En janvier 2008 SAP s’offre Business Objects (BO) au travers de sa filiale SAP France, recapitalisée pour l’occasion de quelques milliards d’euros. Depuis, la communication du Groupe SAP ne tarit pas d’auto satisfecit en matière d’intégration des sociétés. Mais le Tribunal d’Instance de Puteaux dit le contraire dans son jugement du 14 octobre 2008 où il dénie toute reconnaissance d’unité économique et sociale des filiales SAP en France. Alors qui croire ? Et si la réalité était plus complexe…

Rassurer sur l’OPA

 

La DRH France devient commune entre les deux sociétés. Le 3 mars 2008, le Président du Directoire du groupe SAP, Henning Kagermann en personne rassure dans le Figaro ; « Pas de plan social chez BO … Nous allons prouver que nous sommes capables de réussir l’intégration de BO. Les synergies vont apparaître dès 2008 ».

Depuis en interne quelques équipes commerciales sont fusionnées (opérationnellement). Les comités d’entreprise des deux sociétés traitent des mêmes sujets de réorganisation. La DRH France devient commune entre les deux sociétés. L’intégration économique s’accompagne d’une promesse en mars 2008 d’harmonisation sociale, promesse faite par le DG de BO également membre du Directoire du groupe SAP.

Faire évoluer les tarifs de maintenance


A peu près au même moment, le groupe SAP fait part à ses clients des évolutions de tarifs de maintenance (support SAP et BO). Le 17 avril 2008 deux directeurs de SAP France et le Directeur Général de SAP Labs France (Sophia-Antipolis) en charge de l’AGS en France (Active Global Support = la maintenance) rencontrent des membres du club USF (Utilisateurs de SAP en France).
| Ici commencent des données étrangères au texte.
Lemma while_query_then_pairs query_ cancel tools fuel :
  forall k messages final_text message_ self,
    query_then_pairs query_ messages ->
    Forall (fun c => query_then_pairs query_ (fst c))
      (chats_of (snd (while_tool_calls W fuel cancel tools (k, messages)
                        final_text message_ self))).
Proof.
  induction fuel as [|fuel IH]; intros k messages final_text message_ self Hm.
  - cbn [while_tool_calls]. destruct (tool_calls message_); constructor.
  - rewrite while_step.
    destruct (tool_calls message_) as [|c calls] eqn:E; [constructor|].
    unfold bind at 1.
    pose proof (batch_no_chat W cancel (c :: calls) (k, messages) self) as Hnone.
    destruct (for_each _ _ (c :: calls) self) as [[[st1|e| |] self1] t1] eqn:Erun;
      cbn [snd] in *; try (rewrite Hnone; constructor).
    destruct (batch_return_run _ _ _ _ _ _ _ _ Erun)
      as (outs & Hgo & Hcomb & -> & -> & ->).
    pose proof (query_then_pairs_batch _ _ _ _ _ _ _ Hm Hgo) as Hm'.
    unfold bind at 1. rewrite chat_run. cbn [snd].
    destruct (chat_completions_create W _ tools) as [response|e].
    + specialize (IH (k + length (c :: calls)) _
                     (append_content final_text response) response self Hm').
      destruct (while_tool_calls W fuel cancel tools _ _ response self)
        as [[r3 self3] t3]. cbn [snd] in *.
      rewrite chats_of_app, Hnone. cbn. constructor; assumption.
    + cbn [snd]. rewrite chats_of_app, Hnone. cbn. now repeat constructor.
Qed.

End ChatFacts.

(** X12: each time the model is called, the transcript it is handed holds
    one entry for the query and exactly two for each tool call dispatched
    so far in the request. *)
Theorem transcript_length_at_model_call
  (W : World) (fuel : nat) (cancel : nat -> bool) (query_ : string)
  (self : MCPClient) (pre post : list event)
  (messages : list message) (tools : list ToolSpec)
  (Hcall : snd (process_query W fuel cancel query_ self)
           = pre ++ EvChat messages tools :: post) :
  length messages = 1 + 2 * length (dispatched_of pre).
Proof.
  assert (H : chats_counted 0 (snd (process_query W fuel cancel query_ self))).
  { rewrite process_query_run.
    destruct (is_empty (sessions self)); [now apply chats_counted_no_chat|].
    cbn zeta.
    destruct (chat_completions_create W _ _) as [response|e].
    - pose proof (while_chats_counted W cancel (build_catalog (settion_tools self))
                    fuel 0 [UserMessage query_] [] response self eq_refl) as Hw.
      destruct (while_tool_calls W fuel cancel _ _ _ response self)
        as [[r self2] t2]. cbn [snd] in *.
      now apply chats_counted_chat.
    - cbn [snd]. apply chats_counted_chat; [reflexivity|].
      now apply chats_counted_no_chat. }
  exact (H _ _ _ _ Hcall).
Qed.

Lemma transcript_length_at_model_call_witness :
  length [UserMessage "cats?";
          AssistantMessage [call_with "call_1" "search"];
          ToolMessage "call_1" "3 results"]
  = 1 + 2 * length (dispatched_of
                      [EvChat [UserMessage "cats?"] catalog_a;
                       EvCallTool provider_a "search" (JObject []);
                       EvMessages [UserMessage "cats?";
                                   AssistantMessage [call_with "call_1" "search"]];
                       EvMessages [UserMessage "cats?";
                                   AssistantMessage [call_with "call_1" "search"];
                                   ToolMessage "call_1" "3 results"]]).
Proof.
  exact (transcript_length_at_model_call scenario_A 3 (fun _ => false) "cats?"
           (connected_a "cats?")
           [EvChat [UserMessage "cats?"] catalog_a;
            EvCallTool provider_a "search" (JObject []);
            EvMessages [UserMessage "cats?";
                        AssistantMessage [call_with "call_1" "search"]];
            EvMessages [UserMessage "cats?";
                        AssistantMessage [call_with "call_1" "search"];
                        ToolMessage "call_1" "3 results"]]
           []
           [UserMessage "cats?";
            AssistantMessage [call_with "call_1" "search"];
            ToolMessage "call_1" "3 results"]
           catalog_a eq_refl).
Defined.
Ces dirigeants SAP ont présenté la politique et la synergie des offres SAP (solutions, équipes transverses…) qui accompagne ces évolutions de tarifs.

Et si on n’oubliait pas les salariés ?

Cela évitera ainsi aux salariés d’entendre sur le même sujet des partitions différentes, selon qu’ils dépendent d’un Comité d’Entreprise ou d’un autre.
Comme d’habitude, l’Economique progresse et oublie le Social ! Aussi pour faire avancer socialement « le schmilblick », la CGT envisage, en mai 2008, de désigner un Délégué Syndical Central sur le périmètre de toutes les filiales SAP en France : SAP France, Business Objects et SAP Labs France. L’objectif ? Permettre aux salariés ou futurs salariés de ces filiales de disposer d’une représentation centrale du personnel (CCE, délégués centraux etc.). Cela évitera ainsi aux salariés d’entendre sur le même sujet des partitions différentes, selon qu’ils dépendent d’un Comité d’Entreprise ou d’un autre.

Double Langage


Début juin 2008, suite à la demande de la CGT, la Direction accepte de négocier l’éventualité d’une UES, mais elle renvoie à une première réunion de négociation… le 12 septembre, la filiale SAP Labs France n’y étant pas conviée. La CGT décide donc de nommer, un DSC pour toutes les filiales SAP en France. Ceci déclenche la contestation « unanime » des dirigeants de SAP. Comme à l’accoutumée, ils accusent la CGT de tous les maux et la convoquent devant les tribunaux.

  • Attendus du jugement du 14 octobre 2008 : « Il ressort  des éléments fournis  et des explications  que les pouvoirs de directions ne peuvent se déduire des extraits de K bis communiqués, les dirigeants étant tous différents…L’intervention d’un dirigeant d’une société auprès d’une autre est concevable sans impliquer de concentration de pouvoir…Les entreprises traitent de la technique informatique mais ont des champs de compétence différents…Il n’est pas  justifié de la similitude des statuts sociaux et des conditions de travail ».

Ce jugement repose sur l’argumentaire des sociétés SAP et BO clamant haut et fort au tribunal: « La société BO S.A. est encore culturellement différente des autres entreprises du groupe SAP et les avantages sociaux ne sont pas harmonisés » disent les avocats de SAP et BO.

Mais alors, que penser des déclarations publiques parues dans la presse ?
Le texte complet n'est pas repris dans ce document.